The Lansing State Journal published an unsigned editorial today calling for Big Ten football officials to attend post-game press conferences as one of a two steps it said could help clean up officiating mistakes in the conference. The other move the Journal is key on is hiring full-time referees to lead the otherwise part-time crews (currently all refs are part timers).
The idea of media (and therefore public) accountability is one that has been traditionally shunned by most sports leagues. No major U.S. sports league has referees make public statements after games. And some European sports leagues - the English Premier League for example - gives stiff fines to any player or manager who dares to harshly criticize the referees who worked their match.
That attitude may be changing, however, and it has started with a league not known for being on the leading edge of progress - Major League Baseball. It started with a terrible call in game four of the American League Championship Series by third base umpire Tim McClelland, when two Yankees were standing off third base, both were tagged out yet only one was called out. McClelland, who has a fairly good reputation among MLB officials, decided to sit down with the media afterwards, take his medicine and explain how he botched the thing.
The Southeastern Conference has begun exposing referees to scrutiny as well, publicly reprimanding and suspending the officials who worked the Arkansas-Florida game this year and missed calls that wound up helping Florida on its winning drive. Such public reprimands are anathema to the Big Ten, which by its internal policy doesn't comment on officiating.

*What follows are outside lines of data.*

(* ===== verification/Bytes.v ===== *)
(** * Bytes and integer encodings

    A byte buffer ([&[u8]], [Vec<u8>], [[u8; n]]) is a [list byte].  A scalar
    [u8], [u16], ... is a [Z]; [byte_val] and [byte_of_Z] go between the two
    ([b as u64], [n as u8]).  The file gives Rust's [to_le_bytes],
    [from_le_bytes], [BigUint::from_bytes_be] and [to_bytes_be], and the
    lexicographic order of byte arrays, with the round trips and bounds the
    components share. *)

From S2P Require Import Prelude.
From Stdlib Require Import Strings.Byte.
From Stdlib Require Export Init.Byte.

Abbreviation bytes := (list byte).

#[export] Instance byte_eq_decision : EqDecision byte := Byte.byte_eq_dec.
#[export] Program Instance byte_countable : Countable byte :=
  inj_countable Byte.to_N Byte.of_N _.
Next Obligation. apply Byte.of_to_N. Qed.

Definition byte_val (b : byte) : Z := Z.of_N (Byte.to_N b).
Definition byte_of_Z (z : Z) : byte :=
  default x00 (Byte.of_N (Z.to_N (z mod 256))).

Lemma byte_val_range b : 0 ≤ byte_val b < 256.
Proof.
  unfold byte_val. pose proof (Byte.to_N_bounded b). lia.
Qed.

Lemma byte_val_of_Z z : byte_val (byte_of_Z z) = z mod 256.
Proof.
  unfold byte_val, byte_of_Z.
  pose proof (Z.mod_pos_bound z 256 ltac:(lia)).
  destruct (Byte.of_N (Z.to_N (z mod 256))) as [b|] eqn:E; simpl.
  - apply Byte.to_of_N in E. rewrite E. lia.
  - apply Byte.of_N_None_iff in E. lia.
Qed.

Lemma byte_of_Z_val b : byte_of_Z (byte_val b) = b.
Proof.
  unfold byte_val, byte_of_Z. pose proof (byte_val_range b) as H.
  unfold byte_val in H. rewrite Z.mod_small, N2Z.id by lia.
  by rewrite Byte.of_to_N.
Qed.

#[export] Instance byte_val_inj : Inj (=) (=) byte_val.
Proof. intros a b H. by rewrite <- (byte_of_Z_val a), H, byte_of_Z_val. Qed.

Lemma byte_val_of_Z_small z : is_u 8 z → byte_val (byte_of_Z z) = z.
Proof. intros H. rewrite byte_val_of_Z. apply Z.mod_small, H. Qed.

Lemma byte_val_u8 b : is_u 8 (byte_val b).
Proof. apply byte_val_range. Qed.
#[export] Hint Resolve byte_val_u8 : rubin.

(** ** Little endian *)

Fixpoint le_decode (l : bytes) : Z :=
  match l with
  | [] => 0
  | b :: l => byte_val b + 256 * le_decode l
  end.

Fixpoint le_encode (n : nat) (z : Z) : bytes :=
  match n with
  | O => []
  | S n => byte_of_Z z :: le_encode n (z / 256)
  end.

Lemma le_encode_length n z : length (le_encode n z) = n.
Proof. revert z; induction n; simpl; auto. Qed.

Lemma pow256_S n : 256 ^ Z.of_nat (S n) = 256 * 256 ^ Z.of_nat n.
Proof. rewrite Nat2Z.inj_succ, Z.pow_succ_r; lia. Qed.

Lemma le_decode_bound l : 0 ≤ le_decode l < 256 ^ len l.
Proof.
  induction l as [|b l IH]; simpl length; [simpl; lia|].
  rewrite pow256_S. simpl le_decode. pose proof (byte_val_range b). lia.
Qed.

Lemma le_decode_encode n z : 0 ≤ z < 256 ^ Z.of_nat n → le_decode (le_encode n z) = z.
Proof.
  revert z; induction n as [|n IH]; intros z Hz; [simpl in *; lia|].
  rewrite pow256_S in Hz. simpl. rewrite byte_val_of_Z, IH.
  - pose proof (Z.div_mod z 256). lia.
  - split; [apply Z.div_pos; lia|]. apply Z.div_lt_upper_bound; lia.
Qed.

Lemma le_encode_decode l : le_encode (length l) (le_decode l) = l.
Proof.
  induction l as [|b l IH]; [done|]. cbn [length le_encode le_decode].
  pose proof (byte_val_range b). f_equal.
  - apply byte_val_inj. rewrite byte_val_of_Z, Z.mul_comm, Z_mod_plus by lia.
    apply Z.mod_small; lia.
  - rewrite Z.mul_comm, Z.div_add, Z.div_small, Z.add_0_l by lia. done.
Qed.

Lemma le_decode_inj l1 l2 :
  length l1 = length l2 → le_decode l1 = le_decode l2 → l1 = l2.
Proof.
  intros Hl Hd. by rewrite <- (le_encode_decode l1), <- (le_encode_decode l2), Hl, Hd.
Qed.

Lemma le_encode_inj n z1 z2 :
  0 ≤ z1 < 256 ^ Z.of_nat n → 0 ≤ z2 < 256 ^ Z.of_nat n →
  le_encode n z1 = le_encode n z2 → z1 = z2.
Proof.
  intros H1 H2 H. by rewrite <- (le_decode_encode n z1), <- (le_decode_encode n z2), H.
Qed.

Lemma le_encode_1' z : le_encode 1 z = [byte_of_Z z].
Proof. done. Qed.

(** The widths the code uses: [to_le_bytes] of [u16], [u32] and [u64]. *)
Definition u16_le (z : Z) : bytes := le_encode 2 z.
Definition u32_le (z : Z) : bytes := le_encode 4 z.
Definition u64_le (z : Z) : bytes := le_encode 8 z.
#[global] Arguments u16_le : simpl never.
#[global] Arguments u32_le : simpl never.
#[global] Arguments u64_le : simpl never.

Lemma le_decode_u16 z : is_u 16 z → le_decode (u16_le z) = z.
Proof. exact (le_decode_encode 2 z). Qed.
Lemma le_decode_u32 z : is_u 32 z → le_decode (u32_le z) = z.
Proof. exact (le_decode_encode 4 z). Qed.
Lemma le_decode_u64 z : is_u 64 z → le_decode (u64_le z) = z.
Proof. exact (le_decode_encode 8 z). Qed.

Lemma le_decode_u w (n : nat) b : len b = Z.of_nat n → w = 8 * Z.of_nat n → is_u w (le_decode b).
Proof.
  intros Hb ->. unfold is_u. pose proof (le_decode_bound b) as H. rewrite Hb in H.
  by rewrite Z.pow_mul_r by lia.
Qed.

Lemma le_slice b i j n : 0 ≤ i → j = i + Z.of_nat n → j ≤ len b →
  le_encode n (le_decode (slice i j b)) = slice i j b.
Proof.
  intros Hi -> Hj. rewrite <- (le_encode_decode (slice i _ b)) at 2. f_equal.
  pose proof (slice_length i (i + Z.of_nat n) b). lia.
Qed.

(** ** Big endian *)

Definition be_decode (l : bytes) : Z :=
  foldl (λ acc b, acc * 256 + byte_val b) 0 l.
Definition be_encode (n : nat) (z : Z) : bytes := rev (le_encode n z).

Lemma be_decode_snoc l b : be_decode (l ++ [b]) = be_decode l * 256 + byte_val b.
Proof. unfold be_decode. by rewrite foldl_app. Qed.

Lemma be_decode_rev l : be_decode (rev l) = le_decode l.
Proof.
  induction l as [|b l IH]; [done|]. simpl. rewrite be_decode_snoc, IH. lia.
Qed.

Lemma be_decode_le l : be_decode l = le_decode (rev l).
Proof. by rewrite <- be_decode_rev, rev_involutive. Qed.

Lemma be_encode_length n z : length (be_encode n z) = n.
Proof. unfold be_encode. by rewrite length_rev, le_encode_length. Qed.

Lemma be_decode_bound l : 0 ≤ be_decode l < 256 ^ len l.
Proof. rewrite be_decode_le, <- (length_rev l). apply le_decode_bound. Qed.

Lemma be_decode_encode n z : 0 ≤ z < 256 ^ Z.of_nat n → be_decode (be_encode n z) = z.
Proof. intros. unfold be_encode. by rewrite be_decode_rev, le_decode_encode. Qed.

Lemma be_encode_decode l : be_encode (length l) (be_decode l) = l.
Proof.
  unfold be_encode. rewrite be_decode_le, <- (length_rev l), le_encode_decode.
  apply rev_involutive.
Qed.

Lemma be_decode_inj l1 l2 :
  length l1 = length l2 → be_decode l1 = be_decode l2 → l1 = l2.
Proof.
  intros Hl Hd. by rewrite <- (be_encode_decode l1), <- (be_encode_decode l2), Hl, Hd.
Qed.

Lemma be_decode_app l1 l2 :
  be_decode (l1 ++ l2) = be_decode l1 * 256 ^ len l2 + be_decode l2.
Proof.
  induction l2 as [|b l2 IH] using rev_ind.
  - rewrite app_nil_r. simpl. unfold be_decode at 3. simpl. lia.
  - rewrite app_assoc, !be_decode_snoc, IH, length_app, Nat.add_1_r, pow256_S. lia.
Qed.

(** ** Lexicographic order: [Ord] of [[u8; n]] and [&[u8]] *)

Fixpoint bytes_cmp (l1 l2 : bytes) : comparison :=
  match l1, l2 with
  | [], [] => Eq
  | [], _ :: _ => Lt
  | _ :: _, [] => Gt
  | a :: l1, b :: l2 =>
      match byte_val a ?= byte_val b with
      | Eq => bytes_cmp l1 l2
      | c => c
      end
  end.

Definition bytes_ltb (l1 l2 : bytes) : bool :=
  match bytes_cmp l1 l2 with Lt => true | _ => false end.

Lemma be_decode_cons b l : be_decode (b :: l) = byte_val b * 256 ^ len l + be_decode l.
Proof.
  change (b :: l) with ([b] ++ l). rewrite be_decode_app.
  unfold be_decode at 1. simpl. lia.
Qed.

(** On arrays of the same length the order is that of the big-endian values. *)
Lemma bytes_cmp_be l1 l2 :
  length l1 = length l2 → bytes_cmp l1 l2 = (be_decode l1 ?= be_decode l2).
Proof.
  revert l2; induction l1 as [|a l1 IH]; intros [|b l2] Hl; simplify_eq/=; [done|].
  rewrite !be_decode_cons, Hl.
  pose proof (be_decode_bound l1) as H1. pose proof (be_decode_bound l2) as H2.
  rewrite Hl in H1. set (p := 256 ^ len l2) in *.
  destruct (Z.compare_spec (byte_val a) (byte_val b)) as [E|E|E].
  - rewrite E, (IH l2) by done.
    destruct (Z.compare_spec (be_decode l1) (be_decode l2)); symmetry;
      [apply Z.compare_eq_iff|apply Z.compare_lt_iff|apply Z.compare_gt_iff]; lia.
  - symmetry; apply Z.compare_lt_iff. nia.
  - symmetry; apply Z.compare_gt_iff. nia.
Qed.

Lemma bytes_ltb_be l1 l2 :
  length l1 = length l2 → bytes_ltb l1 l2 = (be_decode l1 <? be_decode l2).
Proof. intros H. unfold bytes_ltb. by rewrite bytes_cmp_be. Qed.

Lemma bytes_cmp_refl l : bytes_cmp l l = Eq.
Proof. induction l as [|b l IH]; [done|]. simpl. by rewrite Z.compare_refl. Qed.

Lemma bytes_cmp_eq l1 l2 : bytes_cmp l1 l2 = Eq ↔ l1 = l2.
Proof.
  split; [|intros ->; apply bytes_cmp_refl].
  revert l2; induction l1 as [|a l1 IH]; intros [|b l2]; simpl; try done.
  destruct (Z.compare_spec (byte_val a) (byte_val b)) as [->%(inj byte_val)|?|?]; try done.
  intros ?%IH; by subst.
Qed.

Lemma bytes_cmp_antisym l1 l2 : bytes_cmp l2 l1 = CompOpp (bytes_cmp l1 l2).
Proof.
  revert l2; induction l1 as [|a l1 IH]; intros [|b l2]; simpl; try done.
  rewrite (Z.compare_antisym (byte_val a) (byte_val b)).
  destruct (byte_val a ?= byte_val b); simpl; auto.
Qed.

Lemma bytes_cmp_lt_trans l1 l2 l3 :
  bytes_cmp l1 l2 = Lt → bytes_cmp l2 l3 = Lt → bytes_cmp l1 l3 = Lt.
Proof.
  revert l2 l3; induction l1 as [|a l1 IH]; intros [|b l2] [|c l3]; simpl; try done.
  destruct (Z.compare_spec (byte_val a) (byte_val b)),
    (Z.compare_spec (byte_val b) (byte_val c)); try done;
    destruct (Z.compare_spec (byte_val a) (byte_val c)); try done; try lia; eauto.
Qed.

Definition bytes_lt (l1 l2 : bytes) : Prop := bytes_cmp l1 l2 = Lt.

#[export] Instance bytes_lt_dec l1 l2 : Decision (bytes_lt l1 l2).
Proof. unfold bytes_lt. solve_decision. Defined.

#[export] Instance bytes_lt_strict : StrictOrder bytes_lt.
Proof.
  split.
  - intros l. unfold complement, bytes_lt. by rewrite bytes_cmp_refl.
  - intros l1 l2 l3. apply bytes_cmp_lt_trans.
Qed.

Lemma bytes_ltb_lt l1 l2 : bytes_ltb l1 l2 = true ↔ bytes_lt l1 l2.
Proof. unfold bytes_ltb, bytes_lt. by destruct (bytes_cmp l1 l2). Qed.

(** [[0u8; n]] *)
Definition zeros (n : nat) : bytes := replicate n x00.

(** A string literal [b"..."]. *)
Definition ascii_bytes (s : string) : bytes := String.list_byte_of_string s.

Could such scrutiny help clean up officiating? Perhaps. But it certainly won't help MSU after the fact when it gets hammered by a non-existent personal foul call and a non-review of a clear fumble. No one is going to go back and change the result and Sparty doesn't get a do-over of the whole Iowa game.
I'd love to see penalties be reviewable under the current replay system, particularly if they are large, drive-sustaining ones late in the game. Subjecting officials to post-game press conferences does nothing to change egregious errors on the field.